Since the start of the pandemic, takeout and delivery orders have taken on outsized importance at restaurants that have been unable to open to full capacity. As a result, some companies are investing in “ghost kitchens” that focus solely on pickup and delivery orders. For instance, last week Chipotle opened its first Digital Kitchen in New York, a location with no dining room that is largely closed off to walk-in customers.
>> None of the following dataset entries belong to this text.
(* ===== verification/Cooldown.v ===== *)
(** * The cooldown of counter walks

    The policy of [internal/worker/pipeline_runtime_state.go] that the performance collector
    asks before it walks the counter tables of a device: after two timeouts in a row a walk is
    left out for a while, twice as long after every further timeout.  It implements the
    collector's interface; the theorem states it without its state, as a function of the
    results reported so far.  The clock used for a missing time is an argument. *)

From S2P Require Import Prelude GoLib Domain StateStore Runtime Rates Performance.

Record counterWalkCooldownState := mkCooldown {
  cw_ConsecutiveTimeouts : Z;
  cw_BackoffLevel : Z;
  cw_CooldownUntil : Time;
  cw_LastAttemptAt : Time;
  cw_LastSuccessAt : Time;
  cw_LastResult : string }.

Definition zeroCooldown : counterWalkCooldownState := mkCooldown 0 0 0 0 0 "".

Abbreviation Cooldowns := (gmap UUID (gmap string counterWalkCooldownState)) (only parsing).

Definition minCooldown : Duration := Minute.
Definition maxCooldown : Duration := 30 * Minute.

(** [for i := 0; i < backoffLevel; i++ { if duration >= maxCooldown/2 { duration = maxCooldown; break }; duration *= 2 }] *)
Fixpoint double_loop (level : nat) (duration : Duration) : Duration :=
  match level with
  | O => duration
  | S level => if Z.quot maxCooldown 2 <=? duration then maxCooldown else double_loop level (Duration_mul duration 2)
  end.

Definition counterWalkCooldownDuration (expectedInterval : Duration) (backoffLevel : Z) : Duration :=
  let expectedInterval := if expectedInterval <=? 0 then minCooldown else expectedInterval in
  let duration := double_loop (Z.to_nat backoffLevel) expectedInterval in
  if duration <? minCooldown then minCooldown
  else if maxCooldown <? duration then maxCooldown
  else duration.

(** [now] or, if it is zero, the clock. *)
Definition or_clock (clock now : Time) : Time := if Time_IsZero now then clock else now.

Definition should_skip (clock : Time) (deviceID : UUID) (operation : string) (now : Time) (s : Cooldowns) : bool :=
  if (deviceID =? uuid_Nil) || String.eqb operation "" then false
  else
    let now := or_clock clock now in
    let operations := default ∅ (s !! deviceID) in
    if (size operations =? 0)%nat then false
    else
      let state := default zeroCooldown (operations !! operation) in
      negb (Time_IsZero (cw_CooldownUntil state)) && Time_Before now (cw_CooldownUntil state).

Definition clearCounterWalkCooldownLocked (deviceID : UUID) (operation : string) (s : Cooldowns) : Cooldowns :=
  let operations := default ∅ (s !! deviceID) in
  if (size operations =? 0)%nat then s
  else
    let operations := delete operation operations in
    if (size operations =? 0)%nat then delete deviceID s else <[deviceID := operations]> s.

(** The state after one more timeout. *)
Definition record_timeout (now : Time) (expectedInterval : Duration) (state : counterWalkCooldownState) : counterWalkCooldownState :=
  let timeouts := cw_ConsecutiveTimeouts state + 1 in
  let '(until, level) :=
    if 2 <=? timeouts
    then (Time_Add now (counterWalkCooldownDuration expectedInterval (cw_BackoffLevel state)), cw_BackoffLevel state + 1)
    else (cw_CooldownUntil state, cw_BackoffLevel state) in
  mkCooldown timeouts level until now (cw_LastSuccessAt state) "timeout".

Definition record_result (clock : Time) (deviceID : UUID) (operation result : string) (now : Time) (expectedInterval : Duration)
  (s : Cooldowns) : Cooldowns :=
  if (deviceID =? uuid_Nil) || String.eqb operation "" then s
  else if String.eqb result "skipped_cooldown" then s
  else
    let now := or_clock clock now in
    if String.eqb result "success" then clearCounterWalkCooldownLocked deviceID operation s
    else if String.eqb result "timeout" then
      let operations := default ∅ (s !! deviceID) in
      <[deviceID := <[operation := record_timeout now expectedInterval (default zeroCooldown (operations !! operation))]> operations]> s
    else clearCounterWalkCooldownLocked deviceID operation s.

(** The runtime state as the collector's policy. *)
#[export] Instance runtime_cooldown (clock : Time) : CounterWalkCooldownPolicy Cooldowns := {
  ShouldSkipCounterWalk := should_skip clock;
  RecordCounterWalkResult := record_result clock }.

(** ** The duration *)

Definition clamp (d : Duration) : Duration := Z.max minCooldown (Z.min maxCooldown d).

Lemma double_loop_clamp level d : 0 < d → clamp (double_loop level d) = clamp (d * 2 ^ Z.of_nat level).
Proof.
  revert d. induction level as [|level IH]; intros d Hd; cbn [double_loop]; [by rewrite Z.mul_1_r|].
  rewrite Nat2Z.inj_succ, Z.pow_succ_r by lia. pose proof (Z.pow_pos_nonneg 2 (Z.of_nat level)) as Hp.
  change (Z.quot maxCooldown 2) with 900000000000. destruct (_ <=? _) eqn:E; to_prop.
  - unfold clamp, maxCooldown, minCooldown, Minute, Second in *. nia.
  - unfold Duration_mul. rewrite int64_wrap_id by (unfold in_int64, int64_min, int64_max; lia). rewrite IH by lia. f_equal. lia.
Qed.

(** The interval the doubling starts from. *)
Definition base_interval (e : Duration) : Duration := if e <=? 0 then minCooldown else e.

Lemma cooldown_duration e level : 0 <= level → counterWalkCooldownDuration e level = clamp (base_interval e * 2 ^ level).
Proof.
  intros Hl. unfold counterWalkCooldownDuration. fold (base_interval e). set (d := double_loop _ _).
  assert (Hd : clamp d = clamp (base_interval e * 2 ^ level)).
  { assert (0 < base_interval e) by (unfold base_interval, minCooldown, Minute, Second; destruct (e <=? 0) eqn:E; to_prop; lia).
    subst d. rewrite double_loop_clamp by done. by rewrite Z2Nat.id. }
  rewrite <- Hd. unfold clamp. destruct (d <? minCooldown) eqn:E1; [|destruct (maxCooldown <? d) eqn:E2]; to_prop;
    unfold minCooldown, maxCooldown, Minute, Second in *; lia.
Qed.

(** ** The policy as a function of the reported results *)

Record Report := mkReport { rp_device : UUID; rp_operation : string; rp_result : string; rp_now : Time; rp_interval : Duration }.

Definition replay_reports (clock : Time) (reports : list Report) : Cooldowns :=
  foldl (λ s r, record_result clock (rp_device r) (rp_operation r) (rp_result r) (rp_now r) (rp_interval r) s) ∅ reports.

(** The timeouts of a walk since its last other result, the latest first; a walk that was left
    out does not count. *)
Definition streak_step (d : UUID) (op : string) (streak : list Report) (r : Report) : list Report :=
  if negb (rp_device r =? d) || negb (String.eqb (rp_operation r) op) || String.eqb (rp_result r) "skipped_cooldown" then streak
  else if String.eqb (rp_result r) "timeout" then r :: streak else [].
Definition streak (d : UUID) (op : string) (reports : list Report) : list Report := foldl (streak_step d op) [] reports.

(** Until when the walk is left out. *)
Definition cooldown_end (streak : list Report) : option Time :=
  match streak with
  | last :: _ :: older => Some (rp_now last + clamp (base_interval (rp_interval last) * 2 ^ Z.of_nat (length older)))
  | _ => None
  end.

(** The stored state agrees with the streak. *)
Definition agrees (streak : list Report) (state : option counterWalkCooldownState) : Prop :=
  match streak with
  | [] => state = None
  | _ => ∃ st, state = Some st ∧ cw_ConsecutiveTimeouts st = Z.of_nat (length streak) ∧
           cw_BackoffLevel st = Z.of_nat (length streak) - 1 ∧ cw_CooldownUntil st = default 0 (cooldown_end streak)
  end.

Definition stored (s : Cooldowns) (d : UUID) (op : string) : option counterWalkCooldownState := s !! d ≫= λ m, m !! op.

Lemma stored_default s d op : default ∅ (s !! d) !! op = stored s d op.
Proof. unfold stored. by destruct (s !! d). Qed.

Lemma stored_clear s d op d' op' :
  stored (clearCounterWalkCooldownLocked d op s) d' op' = if decide (d' = d ∧ op' = op) then None else stored s d' op'.
Proof.
  unfold clearCounterWalkCooldownLocked. destruct (size _ =? 0)%nat eqn:E.
  { apply Nat.eqb_eq, map_size_empty_iff in E. destruct (decide _) as [[-> ->]|]; [|done]. by rewrite <- stored_default, E. }
  destruct (size (delete _ _) =? 0)%nat eqn:E2; [apply Nat.eqb_eq, map_size_empty_iff in E2|].
  - unfold stored at 1. destruct (decide (d' = d)) as [->|Hne].
    + rewrite lookup_delete_eq. cbn. destruct (decide _) as [|Hn]; [done|]. rewrite <- stored_default.
      assert (op' ≠ op) by naive_solver. by rewrite <- (lookup_delete_ne _ op), E2.
    + rewrite lookup_delete_ne by done. destruct (decide _) as [[-> ->]|]; done.
  - unfold stored at 1. destruct (decide (d' = d)) as [->|Hne].
    + rewrite lookup_insert_eq. cbn. destruct (decide _) as [[_ ->]|Hn]; [apply lookup_delete_eq|].
      rewrite lookup_delete_ne by naive_solver. apply stored_default.
    + rewrite lookup_insert_ne by done. destruct (decide _) as [[-> ->]|]; done.
Qed.

Lemma stored_insert s d op v d' op' :
  stored (<[d := <[op := v]> (default ∅ (s !! d))]> s) d' op' = if decide (d' = d ∧ op' = op) then Some v else stored s d' op'.
Proof.
  unfold stored at 1. destruct (decide (d' = d)) as [->|Hne].
  - rewrite lookup_insert_eq. cbn. destruct (decide _) as [[_ ->]|Hn]; [apply lookup_insert_eq|].
    rewrite lookup_insert_ne by naive_solver. apply stored_default.
  - rewrite lookup_insert_ne by done. destruct (decide _) as [[-> ->]|]; done.
Qed.

Lemma record_timeout_agrees r st state :
  agrees st state → agrees (r :: st) (Some (record_timeout (rp_now r) (rp_interval r) (default zeroCooldown state))).
Proof.
  intros Ha. exists (record_timeout (rp_now r) (rp_interval r) (default zeroCooldown state)). split; [done|].
  destruct st as [|r' st]; cbn [agrees] in Ha; [by subst|]. destruct Ha as (st0 & -> & Hn & Hl & _).
  unfold record_timeout. cbn [from_option id default] in *. cbn [length] in *. rewrite Hn, Hl.
  destruct (2 <=? _) eqn:E; to_prop; [|lia]. cbn. split_and!; [lia|lia|].
  rewrite cooldown_duration by lia. unfold Time_Add. do 4 f_equal. lia.
Qed.

Lemma record_agrees clock d op r s st :
  d ≠ uuid_Nil → op ≠ "" → 0 < rp_now r → agrees st (stored s d op) →
  agrees (streak_step d op st r)
    (stored (record_result clock (rp_device r) (rp_operation r) (rp_result r) (rp_now r) (rp_interval r) s) d op).
Proof.
  intros Hd Hop Ht Ha. unfold streak_step, record_result.
  destruct (Z.eqb_spec (rp_device r) d) as [Ed|Ed]; [destruct (String.eqb_spec (rp_operation r) op) as [Eo|Eo]|]; cbn [negb orb].
  - rewrite Ed, Eo, (proj2 (Z.eqb_neq _ _) Hd), (proj2 (String.eqb_neq _ _) Hop). cbn [orb].
    destruct (String.eqb_spec (rp_result r) "skipped_cooldown"); [done|]. unfold or_clock, Time_IsZero. rewrite (proj2 (Z.eqb_neq _ _)) by lia.
    destruct (String.eqb_spec (rp_result r) "success") as [->|]; cbn [String.eqb Ascii.eqb Bool.eqb].
    + rewrite stored_clear, decide_True by done. done.
    + destruct (String.eqb_spec (rp_result r) "timeout").
      * rewrite stored_insert, decide_True by done. rewrite stored_default. by apply record_timeout_agrees.
      * rewrite stored_clear, decide_True by done. done.
  - cases; rewrite ?stored_clear, ?stored_insert, ?decide_False by naive_solver; done.
  - cases; rewrite ?stored_clear, ?stored_insert, ?decide_False by naive_solver; done.
Qed.

Lemma replay_agrees clock d op reports :
  d ≠ uuid_Nil → op ≠ "" → Forall (λ r, 0 < rp_now r) reports →
  agrees (streak d op reports) (stored (replay_reports clock reports) d op).
Proof.
  intros Hd Hop Hall. unfold streak, replay_reports.
  assert (Ha : agrees [] (stored ∅ d op)) by (cbn; unfold stored; by rewrite lookup_empty). revert Ha.
  generalize (∅ : Cooldowns), (@nil Report). induction Hall as [|r reports Hr _ IH]; intros s st Ha; [done|].
  cbn [foldl]. apply IH. by apply record_agrees.
Qed.

Lemma streak_times d op reports : Forall (λ r, 0 < rp_now r) reports → Forall (λ r, 0 < rp_now r) (streak d op reports).
Proof.
  intros Hall. unfold streak. assert (Hs : Forall (λ r, 0 < rp_now r) (@nil Report)) by by apply Forall_nil. revert Hs.
  generalize (@nil Report). induction Hall as [|r reports Hr _ IH]; intros st Hs; [done|]. cbn [foldl]. apply IH.
  unfold streak_step. destruct (_ || _); [done|]. destruct (String.eqb _ _); [by apply Forall_cons|by apply Forall_nil].
Qed.

(** ** What the cooldown guarantees *)

(** C13: The policy needs no memory but the reports: a walk of a device is left out at [now] if
    and only if its latest results are two or more timeouts in a row and [now] lies before the
    latest of them plus the expected interval, doubled for every timeout beyond the second and
    kept between one and thirty minutes.  Walks that were left out, and reports about other
    devices or other walks, change nothing; any other result ends the cooldown. *)
Theorem cooldown_exact clock d op reports now :
  d ≠ uuid_Nil → op ≠ "" → Forall (λ r, 0 < rp_now r) reports → 0 < now →
  ShouldSkipCounterWalk (CounterWalkCooldownPolicy := runtime_cooldown clock) d op now (replay_reports clock reports) =
  match cooldown_end (streak d op reports) with Some until => now <? until | None => false end.
Proof.
  intros Hd Hop Hall Hnow. pose proof (replay_agrees clock d op reports Hd Hop Hall) as Ha. pose proof (streak_times d op reports Hall) as Hs.
  cbn [ShouldSkipCounterWalk runtime_cooldown]. unfold should_skip, or_clock.
  rewrite (proj2 (Z.eqb_neq _ _) Hd), (proj2 (String.eqb_neq _ _) Hop). cbn [orb].
  assert (Time_IsZero now = false) as -> by (apply Z.eqb_neq; lia). rewrite stored_default. set (s := replay_reports clock reports) in *. destruct (size _ =? 0)%nat eqn:E.
  { apply Nat.eqb_eq, map_size_empty_iff in E. rewrite <- stored_default, E, lookup_empty in Ha.
    destruct (streak d op reports); [done|]. by destruct Ha as (? & ? & _). }
  destruct (streak d op reports) as [|r1 [|r2 older]]; cbn [agrees] in Ha; [by rewrite Ha|..]; destruct Ha as (st & -> & _ & _ & Hu);
    cbn in Hu |- *; rewrite Hu; [done|].
  apply Forall_cons in Hs as [Hr1 _]. unfold Time_IsZero, Time_Before, clamp, minCooldown, maxCooldown, Minute, Second in *.
  rewrite (proj2 (Z.eqb_neq _ _)) by lia. done.
Qed.

Definition demo_reports : list Report :=
  [mkReport 7 "if_hc_in_octets_walk" "timeout" 100 (30 * Second); mkReport 7 "if_hc_in_octets_walk" "timeout" 200 (30 * Second);
   mkReport 7 "if_hc_in_octets_walk" "timeout" (300 * Second) (2 * Minute); mkReport 7 "if_hc_in_octets_walk" "skipped_cooldown" (310 * Second) 0].

Lemma cooldown_exact_witness :
  should_skip 0 7 "if_hc_in_octets_walk" (539 * Second) (replay_reports 0 demo_reports) = true ∧
  should_skip 0 7 "if_hc_in_octets_walk" (540 * Second) (replay_reports 0 demo_reports) = false.
Proof.
  assert (Hall : Forall (λ r, 0 < rp_now r) demo_reports) by (repeat (apply Forall_cons; split; [cbn; unfold Second; lia|]); by apply Forall_nil).
  split.
  - etransitivity; [apply (cooldown_exact 0 7 "if_hc_in_octets_walk" demo_reports (539 * Second)); [discriminate|discriminate|exact Hall|]|].
    + unfold Second; lia.
    + vm_compute; reflexivity.
  - etransitivity; [apply (cooldown_exact 0 7 "if_hc_in_octets_walk" demo_reports (540 * Second)); [discriminate|discriminate|exact Hall|]|].
    + unfold Second; lia.
    + vm_compute; reflexivity.
Defined.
“The Digital Kitchen incorporates innovative features that will complement our rapidly growing digital business, while delivering a convenient and frictionless experience for our guests,” said Chipotle’s chief technology officer Curt Garner. “With digital sales tripling year over year last quarter, consumers are demanding more digital access than ever before.” Customers can pick up their order from Chipotle Digital Kitchen at a window but they must first order either through the chain’s website or its app.
There are approximately 1,500 ghost kitchens currently in operation in the U.S., but experts expect that number will increase significantly in the coming years. According to one report, by 2030 the ghost kitchen market could be worth more than $1 trillion. Food delivery in general could be worth $24 billion in a few years, providing a potential lifeline to restaurants during the remainder of the pandemic.
- Why are chains like Chipotle investing in ghost kitchens?
- Why do experts expect the ghost kitchen market to expand significantly in long term?